I wanted to explore these consumer categories as characters by acting them out in my own way. I used tape and bin bags to mesh the bodies into the background and conceal their faces in a way that would suggest they can’t see the whole truth, or that they are hiding something.

I combined these performances with other clips relating to The Century of the Self,  such as an interview with Werner Erhard, the founder of the controversial EST (Erhard Seminars Training) organisation, which preached the ideas of the human potential movement and individualism.

The title I gave this piece – Feeding Your Infinite Desires – was a phrase I picked up from an interview with Shoshana Zuboff, author of Surveillance Capitalism, when she was describing how technology and business companies are capable of catering products for anything you desire, and show you advertisements for them at the exact time they predict that you’d want them.
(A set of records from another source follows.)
(* ===== verification/ReplicasFacts.v ===== *)
(** * Counting failure domains

    [countDomainsAndClasses] walks through the output of [ceph osd tree] by identifiers and
    updates one map of counters on the way.  Here it is compared with counting on the tree
    itself: for a device class, the buckets of a type that have a usable OSD of the class
    below them. *)

From Stdlib Require Import QArith.
From S2P Require Import Prelude GoTime Types HealthTypes World HealthWorld DaemonsStatus Config ClusterDetails.
Open Scope Z_scope.

(** ** The tree *)

Inductive ctree :=
| CMissing (id : Z)
| COsd (n : OsdTreeNode)
| CBucket (n : OsdTreeNode) (ts : list ctree).

Lemma ctree_ind' (P : ctree → Prop) :
  (∀ id, P (CMissing id)) → (∀ n, P (COsd n)) → (∀ n ts, Forall P ts → P (CBucket n ts)) → ∀ t, P t.
Proof.
  intros H1 H2 H3. fix IH 1. intros [id|n|n ts]; [apply H1|apply H2|apply H3].
  revert ts. fix IHts 1. intros [|t ts]; constructor; [apply IH|apply IHts].
Qed.

(** The tree that is unfolded below an identifier. *)
Inductive tree_of (nodes : list OsdTreeNode) : Z → ctree → Prop :=
| to_missing id :
    list_find (λ n, tn_ID n = id) nodes = None → tree_of nodes id (CMissing id)
| to_osd id i n :
    list_find (λ n, tn_ID n = id) nodes = Some (i, n) → tn_Type n = "osd" → tree_of nodes id (COsd n)
| to_bucket id i n ts :
    list_find (λ n, tn_ID n = id) nodes = Some (i, n) → tn_Type n ≠ "osd" →
    Forall2 (tree_of nodes) (tn_Children n) ts → tree_of nodes id (CBucket n ts).

Fixpoint height (t : ctree) : nat :=
  match t with CBucket _ ts => S (max_list_with height ts) | _ => 1 end.

(** ** Counting on the tree *)

Definition osd_of_class (class : string) (n : OsdTreeNode) : bool :=
  osd_usable n && negb (bool_decide (tn_DeviceClass n = EmptyString)) && bool_decide (tn_DeviceClass n = class).

(** A usable OSD of the class is in the tree. *)
Fixpoint has_class (class : string) (t : ctree) : bool :=
  match t with
  | CMissing _ => false
  | COsd n => osd_of_class class n
  | CBucket _ ts => existsb (has_class class) ts
  end.

Definition one_if (b : bool) : Z := if b then 1 else 0.

Fixpoint sum_Z {A} (f : A → Z) (l : list A) : Z :=
  match l with [] => 0 | a :: l' => f a + sum_Z f l' end.

(** OSDs of the class, or buckets of the type with such an OSD below. *)
Fixpoint ref_count (class type : string) (t : ctree) : Z :=
  match t with
  | CMissing _ => 0
  | COsd n => one_if (osd_of_class class n && bool_decide (type = "osd"))
  | CBucket n ts =>
      sum_Z (ref_count class type) ts + one_if (existsb (has_class class) ts && bool_decide (type = tn_Type n))
  end.

(** ** Counters *)

Lemma bump_count class type m class' type' :
  domain_count (bump class type m) class' type' =
  domain_count m class' type' + one_if (bool_decide (class' = class) && bool_decide (type' = type)).
Proof.
  unfold bump, domain_count. destruct (decide (class' = class)) as [->|Hc].
  - rewrite lookup_insert_eq. cbn [mbind option_bind]. destruct (decide (type' = type)) as [->|Ht].
    + rewrite lookup_insert_eq. repeat case_bool_decide; done.
    + rewrite lookup_insert_ne by done. repeat case_bool_decide; try done.
      destruct (m !! class); simpl; [lia|]. rewrite lookup_empty. simpl. lia.
  - rewrite lookup_insert_ne by done. case_bool_decide; [done|]. simpl. lia.
Qed.

Lemma bumps_count classes type m class' type' :
  NoDup classes →
  domain_count (foldl (λ m class, bump class type m) m classes) class' type' =
  domain_count m class' type' + one_if (bool_decide (class' ∈ classes) && bool_decide (type' = type)).
Proof.
  revert m. induction classes as [|a classes IH]; intros m Hnd; cbn [foldl].
  { rewrite bool_decide_false by apply not_elem_of_nil. simpl. lia. }
  apply NoDup_cons in Hnd as [Hni Hnd]. rewrite IH, bump_count by done.
  destruct (decide (class' = a)) as [->|Hne].
  - rewrite (bool_decide_false (a ∈ classes)), (bool_decide_true (a = a)), (bool_decide_true (a ∈ a :: classes))
      by (done || by left). simpl. lia.
  - rewrite (bool_decide_false (class' = a)) by done. simpl.
    rewrite (bool_decide_ext (class' ∈ a :: classes) (class' ∈ classes)) by (rewrite elem_of_cons; naive_solver). lia.
Qed.

(** ** Equivalence *)

Section equivalence.
Context `{MapRange}.
Variable nodes : list OsdTreeNode.

Definition counted (t : ctree) (m : domain_counts) (r : domain_counts * list string) : Prop :=
  NoDup r.2 ∧ (∀ c, c ∈ r.2 ↔ has_class c t = true) ∧
  (∀ c ty, domain_count r.1 c ty = domain_count m c ty + ref_count c ty t).

(** The classes collected in the set of the loop over the children. *)
Lemma collect_classes (s : gmap string bool) l c :
  is_Some (foldl (λ s class, <[class := true]> s) s l !! c) ↔ is_Some (s !! c) ∨ c ∈ l.
Proof.
  revert s. induction l as [|a l IH]; intros s; simpl; [by rewrite elem_of_nil; naive_solver|].
  rewrite IH, lookup_insert_is_Some', elem_of_cons. naive_solver.
Qed.

Lemma children_counted depth ids ts m (s : gmap string bool) :
  Forall2 (tree_of nodes) ids ts →
  Forall (λ t, ∀ m id, tree_of nodes id t → ∃ r, countDomainsAndClasses depth nodes m id = Some r ∧ counted t m r) ts →
  ∃ m' (s' : gmap string bool),
    foldl (λ acc id, st ← acc; r ← countDomainsAndClasses depth nodes st.1 id;
             Some (r.1, foldl (λ s class, <[class := true]> s) st.2 r.2)) (Some (m, s)) ids = Some (m', s') ∧
    (∀ c, is_Some (s' !! c) ↔ is_Some (s !! c) ∨ existsb (has_class c) ts = true) ∧
    (∀ c ty, domain_count m' c ty = domain_count m c ty + sum_Z (ref_count c ty) ts).
Proof.
  intros Hts. revert m s. induction Hts as [|id t ids ts Ht Hts IH]; intros m s Hall.
  { exists m, s. split_and!; [done|naive_solver|intros; simpl; lia]. }
  apply Forall_cons in Hall as [Hhd Htl]. destruct (Hhd m id Ht) as ([m1 classes] & Heq & _ & Hcl & Hcnt). simpl in *.
  rewrite Heq. simpl. destruct (IH m1 (foldl (λ s class, <[class := true]> s) s classes) Htl) as (m' & s' & Hf & Hs & Hm).
  exists m', s'. split_and!; [exact Hf| |].
  - intros c. rewrite Hs, collect_classes, Hcl, orb_true_iff. naive_solver.
  - intros c ty. rewrite Hm, Hcnt. lia.
Qed.

Lemma count_counted t depth m id :
  tree_of nodes id t → (height t ≤ depth)%nat →
  ∃ r, countDomainsAndClasses depth nodes m id = Some r ∧ counted t m r.
Proof.
  revert depth m id. induction t as [id'|n|n ts IH] using ctree_ind'; intros depth m id Ht Hd;
    (destruct depth as [|depth]; [simpl in Hd; lia|]); inversion Ht as [? Hf|? i ? Hf Ho|? i ? ? Hf Hne Hch]; subst;
    cbn [countDomainsAndClasses]; rewrite Hf.
  - eexists. split; [done|]. split_and!; [constructor|intros c; by rewrite elem_of_nil|intros; simpl; lia].
  - rewrite decide_True by done. eexists. split; [done|]. unfold counted, osd_of_class. simpl.
    destruct (osd_usable n && negb (bool_decide (tn_DeviceClass n = ""))) eqn:Hu; simpl.
    + split_and!; [by apply NoDup_singleton| |].
      * intros c. rewrite list_elem_of_singleton. unfold osd_of_class. rewrite Hu, andb_true_l, bool_decide_eq_true. naive_solver.
      * intros c ty. rewrite bump_count. unfold osd_of_class. rewrite Hu. simpl.
        by rewrite (bool_decide_ext (c = tn_DeviceClass n) (tn_DeviceClass n = c)) by naive_solver.
    + split_and!; [constructor|intros c; rewrite elem_of_nil; unfold osd_of_class; by rewrite Hu|].
      intros c ty. unfold osd_of_class. rewrite Hu. simpl. lia.
  - rewrite decide_False by done.
    destruct (children_counted depth (tn_Children n) ts m ∅ Hch) as (m' & s' & Hfold & Hs & Hm).
    { rewrite Forall_forall in *. intros t Hin m0 id0 Ht0. apply IH; [done..|]. simpl in Hd.
      assert (height t ≤ max_list_with height ts)%nat; [|lia]. clear -Hin.
      induction ts as [|t' ts IHts]; [by apply elem_of_nil in Hin|]. simpl.
      apply elem_of_cons in Hin as [->|Hin]; [lia|]. specialize (IHts Hin). lia. }
    rewrite Hfold. simpl. eexists. split; [done|].
    assert (Hcls : ∀ c, c ∈ (range 70 s').*1 ↔ existsb (has_class c) ts = true).
    { intros c. rewrite list_elem_of_fmap. split.
      - intros ([k v] & -> & Hin%elem_of_range). simpl. destruct (proj1 (Hs k)) as [[? ?%lookup_empty_Some]|?]; [by rewrite Hin|done|done].
      - intros Hc. destruct (proj2 (Hs c) (or_intror Hc)) as [v Hv]. exists (c, v). split; [done|]. by apply elem_of_range. }
    split_and!; [apply NoDup_range_keys|exact Hcls|].
    intros c ty. simpl. rewrite bumps_count by apply NoDup_range_keys. rewrite Hm. simpl.
    assert (bool_decide (c ∈ (range 70 s').*1) = existsb (has_class c) ts) as ->; [|lia].
    apply eq_true_iff_eq. by rewrite bool_decide_eq_true.
Qed.

(** Walking through the nodes by their identifiers counts what is there in the tree: when
    the tree below a node is no higher than the stack allows, the walk ends, the classes it
    returns are those of the usable OSDs below, each once, and every counter has grown by the
    number of OSDs, or of buckets with an OSD of the class below, whatever it started from
    and in whatever order maps are visited. *)
Theorem failure_domains_counted t depth m id :
  tree_of nodes id t → (height t ≤ depth)%nat →
  ∃ m' classes, countDomainsAndClasses depth nodes m id = Some (m', classes) ∧
    NoDup classes ∧ (∀ c, c ∈ classes ↔ has_class c t = true) ∧
    (∀ c ty, domain_count m' c ty = domain_count m c ty + ref_count c ty t).
Proof.
  intros Ht Hd. destruct (count_counted t depth m id Ht Hd) as ([m' classes] & Heq & Hc). by exists m', classes.
Qed.

Lemma pool_issue_iff counts pool domain class :
  0 < pl_Size pool → domain ≠ EmptyString → class ≠ EmptyString →
  pool_issue counts pool domain class = [] ↔ pl_Size pool ≤ domain_count counts class domain.
Proof.
  intros Hs Hd Hc. unfold pool_issue, domain_count. rewrite decide_False by (by intros []).
  destruct (counts !! class) as [info|]; simpl; [|split; [done|lia]].
  destruct (info !! domain) as [n|]; simpl; [|split; [done|lia]].
  destruct (decide (n < pl_Size pool)); (split; [done|lia]) || (split; [lia|done]).
Qed.

(** A pool with a device class and a failure domain has no issue exactly when the tree
    below the root has at least as many of these domains, with a usable OSD of the class
    in each, as the pool has replicas. *)
Theorem replicas_issue_iff depth i root t rules pool domain class :
  list_find (λ n, tn_Type n = "root") nodes = Some (i, root) →
  tree_of nodes (tn_ID root) t → (height t ≤ depth)%nat →
  pool_rule rules pool = Some (domain, class) → domain ≠ EmptyString → class ≠ EmptyString → 0 < pl_Size pool →
  ∃ counts issues, device_classes depth nodes = Some counts ∧ pools_issues counts rules [pool] = Some issues ∧
    (issues = [] ↔ pl_Size pool ≤ ref_count class domain t).
Proof.
  intros Hroot Ht Hd Hrule Hdom Hcls Hsize. destruct (count_counted t depth ∅ _ Ht Hd) as ([m classes] & Heq & _ & _ & Hcnt).
  exists m, (pool_issue m pool domain class). unfold device_classes, pools_issues. rewrite Hroot, Heq. simpl. rewrite Hrule.
  split_and!; [done..|]. rewrite pool_issue_iff by done. simpl in Hcnt. rewrite Hcnt. by unfold domain_count; rewrite lookup_empty.
Qed.
End equivalence.

(** ** A small tree *)

Definition demo_osd_node (id : Z) (class status : string) : OsdTreeNode :=
  mkOsdTreeNode id ("osd." +:+ pretty id) "osd" [] class status 1 1.

Definition demo_crush_nodes : list OsdTreeNode :=
  [mkOsdTreeNode (-1) "default" "root" [-2; -3] "" "" 1 1; mkOsdTreeNode (-2) "node-1" "host" [0; 1] "" "" 1 1;
   mkOsdTreeNode (-3) "node-2" "host" [2; 7] "" "" 1 1;
   demo_osd_node 0 "hdd" "up"; demo_osd_node 1 "ssd" "up"; demo_osd_node 2 "hdd" "down"].

Definition demo_ctree : ctree :=
  CBucket (mkOsdTreeNode (-1) "default" "root" [-2; -3] "" "" 1 1)
    [CBucket (mkOsdTreeNode (-2) "node-1" "host" [0; 1] "" "" 1 1) [COsd (demo_osd_node 0 "hdd" "up"); COsd (demo_osd_node 1 "ssd" "up")];
     CBucket (mkOsdTreeNode (-3) "node-2" "host" [2; 7] "" "" 1 1) [COsd (demo_osd_node 2 "hdd" "down"); CMissing 7]].

Lemma demo_tree_of : tree_of demo_crush_nodes (-1) demo_ctree.
Proof.
  repeat first
    [eapply to_osd; [reflexivity|reflexivity]|apply to_missing; reflexivity|eapply to_bucket; [reflexivity|done|]
    |apply Forall2_cons; split|apply Forall2_nil; done].
Qed.

Lemma failure_domains_counted_witness :
  ∃ m' classes, @countDomainsAndClasses default_range 3 demo_crush_nodes ∅ (-1) = Some (m', classes) ∧
    domain_count m' "hdd" "host" = 1 ∧ "ssd" ∈ classes.
Proof.
  destruct (@failure_domains_counted default_range demo_crush_nodes demo_ctree 3 ∅ (-1)) as (m' & classes & Heq & _ & Hc & Hm);
    [exact demo_tree_of|by vm_compute|].
  exists m', classes. split_and!; [exact Heq|by rewrite Hm|by apply Hc].
Defined.

Lemma replicas_issue_iff_witness :
  let pool := mkPoolLs "pool" 2 0 in
  let rules := [mkCrushRule "rule" 0 [{["item_name" := JString "default~hdd"]}; {["type" := JString "host"]}]] in
  ∃ counts issues, @device_classes default_range 3 demo_crush_nodes = Some counts ∧
    pools_issues counts rules [pool] = Some issues ∧ issues ≠ [].
Proof.
  intros pool rules.
  destruct (@replicas_issue_iff default_range demo_crush_nodes 3 0
              (mkOsdTreeNode (-1) "default" "root" [-2; -3] "" "" 1 1) demo_ctree rules pool "host" "hdd")
    as (counts & issues & Hc & Hi & Hiff); [vm_compute; reflexivity|exact demo_tree_of|by vm_compute|vm_compute; reflexivity|done|done|done|].
  exists counts, issues. split_and!; [exact Hc|exact Hi|]. intros Hnil. apply Hiff in Hnil. revert Hnil. clear. vm_compute. intros Hn. by apply Hn.
Defined.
As well as the found media, I also reused some other videos I had made from this project, and the video below that I was initially going to keep separate to this piece, but it quite easily melded into the narrative. The idea for this video initially came to me when I was thinking about my essay for the visual cultures course, as I was particularly interesting in how surveillance has become a lot more invasive through the implementation of modern technology. It’s visual style was inspired by the large, clunky monitors you sometimes see by the entrances to supermarkets and large clothes/department store, which hand down imposingly from the ceiling and display a glitch, choppy reflection of yourself as you enter.

After some feedback, I decided to try projecting the film in my room. I had initially been sceptical of this idea since the video had been designed to be viewed on the phone, and the work itself was a comment on that kind of technology and its ability to survey and market to us. However, I did quite like the results of the projections and would like to develop this further, perhaps by implementing it into some kind of performance, where I act out the characters live to an audience.